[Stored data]

(** * A raycasting engine over a tile grid: map, player and DDA raycaster

    Shallow embedding of [main.py].  Python's [float] values are idealised:
    a finite float is a real number ([R]) and arithmetic on finite values is
    exact, so that rounding, overflow of finite results and the sign of zero
    are left out, and [math.cos], [math.sin] and [math.pi] are the real
    [cos], [sin] and [PI].  The values [inf], [-inf] and [nan], which the
    raycaster creates on purpose for axis-aligned rays, are kept as separate
    constructors of [float].  Python's [int] is [Z].  Exceptions are explicit
    outcomes.  The positions and angles of the player are finite. *)

From Stdlib Require Import ZArith List Bool Reals Lra Lia.
From Stdlib Require Import Zfloor.
Import ListNotations.

Local Open Scope Z_scope.

(** ** Outcomes of a Python call *)

Inductive exn : Set :=
| ZeroDivisionError
| ValueError
| OverflowError
| IndexError.

(** [OutOfFuel] is not a Python outcome: it marks a loop of the model that was
    given too few iterations to finish. *)
Inductive outcome (A : Type) : Type :=
| Ret (a : A)
| Raise (e : exn)
| OutOfFuel.

Arguments Ret {A} a.
Arguments Raise {A} e.
Arguments OutOfFuel {A}.

Definition bind {A B : Type} (c : outcome A) (k : A -> outcome B) : outcome B :=
  match c with
  | Ret a => k a
  | Raise e => Raise e
  | OutOfFuel => OutOfFuel
  end.

Notation "x <- c ;; k" := (bind c (fun x => k))
  (at level 61, c at next level, right associativity).
Notation "' p <- c ;; k" := (bind c (fun p => k))
  (at level 61, p pattern, c at next level, right associativity).

(** ** Numbers *)

(** A Python float: a finite value or one of the three special values. *)
Inductive float : Type :=
| Fin (r : R)
| PInf
| NInf
| NaN.

Definition fopp (a : float) : float :=
  match a with
  | Fin r => Fin (- r)
  | PInf => NInf
  | NInf => PInf
  | NaN => NaN
  end.

Definition fadd (a b : float) : float :=
  match a, b with
  | Fin r, Fin s => Fin (r + s)
  | NaN, _ | _, NaN => NaN
  | PInf, NInf | NInf, PInf => NaN
  | PInf, _ | _, PInf => PInf
  | NInf, _ | _, NInf => NInf
  end.

Definition fsub (a b : float) : float := fadd a (fopp b).

(** The infinity of the sign of [r], [nan] at zero. *)
Definition inf_signed (r : R) (pos : bool) : float :=
  if Rlt_dec 0 r then (if pos then PInf else NInf)
  else if Rlt_dec r 0 then (if pos then NInf else PInf)
  else NaN.

Definition fmul (a b : float) : float :=
  match a, b with
  | Fin r, Fin s => Fin (r * s)
  | NaN, _ | _, NaN => NaN
  | Fin r, PInf | PInf, Fin r => inf_signed r true
  | Fin r, NInf | NInf, Fin r => inf_signed r false
  | PInf, PInf | NInf, NInf => PInf
  | PInf, NInf | NInf, PInf => NaN
  end.

(** [a / b] on floats raises on a zero divisor. *)
Definition fdiv (a b : float) : outcome float :=
  match a, b with
  | _, Fin s =>
      if Req_dec_T s 0 then Raise ZeroDivisionError
      else match a with
           | Fin r => Ret (Fin (r / s))
           | PInf => Ret (inf_signed s true)
           | NInf => Ret (inf_signed s false)
           | NaN => Ret NaN
           end
  | NaN, _ | _, NaN => Ret NaN
  | Fin _, _ => Ret (Fin 0)
  | _, _ => Ret NaN
  end.

(** [a < b]; every comparison with [nan] is false. *)
Definition flt (a b : float) : bool :=
  match a, b with
  | Fin r, Fin s => if Rlt_dec r s then true else false
  | NaN, _ | _, NaN => false
  | NInf, NInf | PInf, _ => false
  | NInf, _ => true
  | Fin _, PInf => true
  | Fin _, NInf => false
  end.

(** The builtin [max(a, b)] of two arguments keeps [a] unless [b > a]. *)
Definition py_max (a b : float) : float := if flt a b then b else a.

(** Truncation toward zero. *)
Definition Ztrunc (r : R) : Z := if Rle_dec 0 r then Zfloor r else Zceil r.

(** [int(a)] of a float. *)
Definition py_int (a : float) : outcome Z :=
  match a with
  | Fin r => Ret (Ztrunc r)
  | PInf | NInf => Raise OverflowError
  | NaN => Raise ValueError
  end.

(** [a // b] of two finite floats with [b] not zero, the floor of the quotient. *)
Definition py_floordiv (a b : R) : R := IZR (Zfloor (a / b)).

(** [int(a)] of a finite float. *)
Definition int_of (a : R) : Z := Ztrunc a.

(** [a % b] of two finite floats with [b] not zero: the remainder that goes
    with the floor of the quotient, so that it has the sign of [b]. *)
Definition py_mod (a b : R) : R := (a - IZR (Zfloor (a / b)) * b)%R.

(** Indexing a list: a negative index counts from the end, an index out of
    range raises. *)
Definition py_index {A : Type} (l : list A) (i : Z) : outcome A :=
  let n := Z.of_nat (length l) in
  let j := if i <? 0 then i + n else i in
  if (0 <=? j) && (j <? n) then
    match nth_error l (Z.to_nat j) with
    | Some v => Ret v
    | None => Raise IndexError
    end
  else Raise IndexError.

(** [range(n)] *)
Definition py_range (n : Z) : list Z := map Z.of_nat (seq 0 (Z.to_nat n)).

*AIM OF THE EXERCISE*: Using the entries above, work out how many lines include the word "false", and give only that count.

*EXERCISE OUTPUT*: 7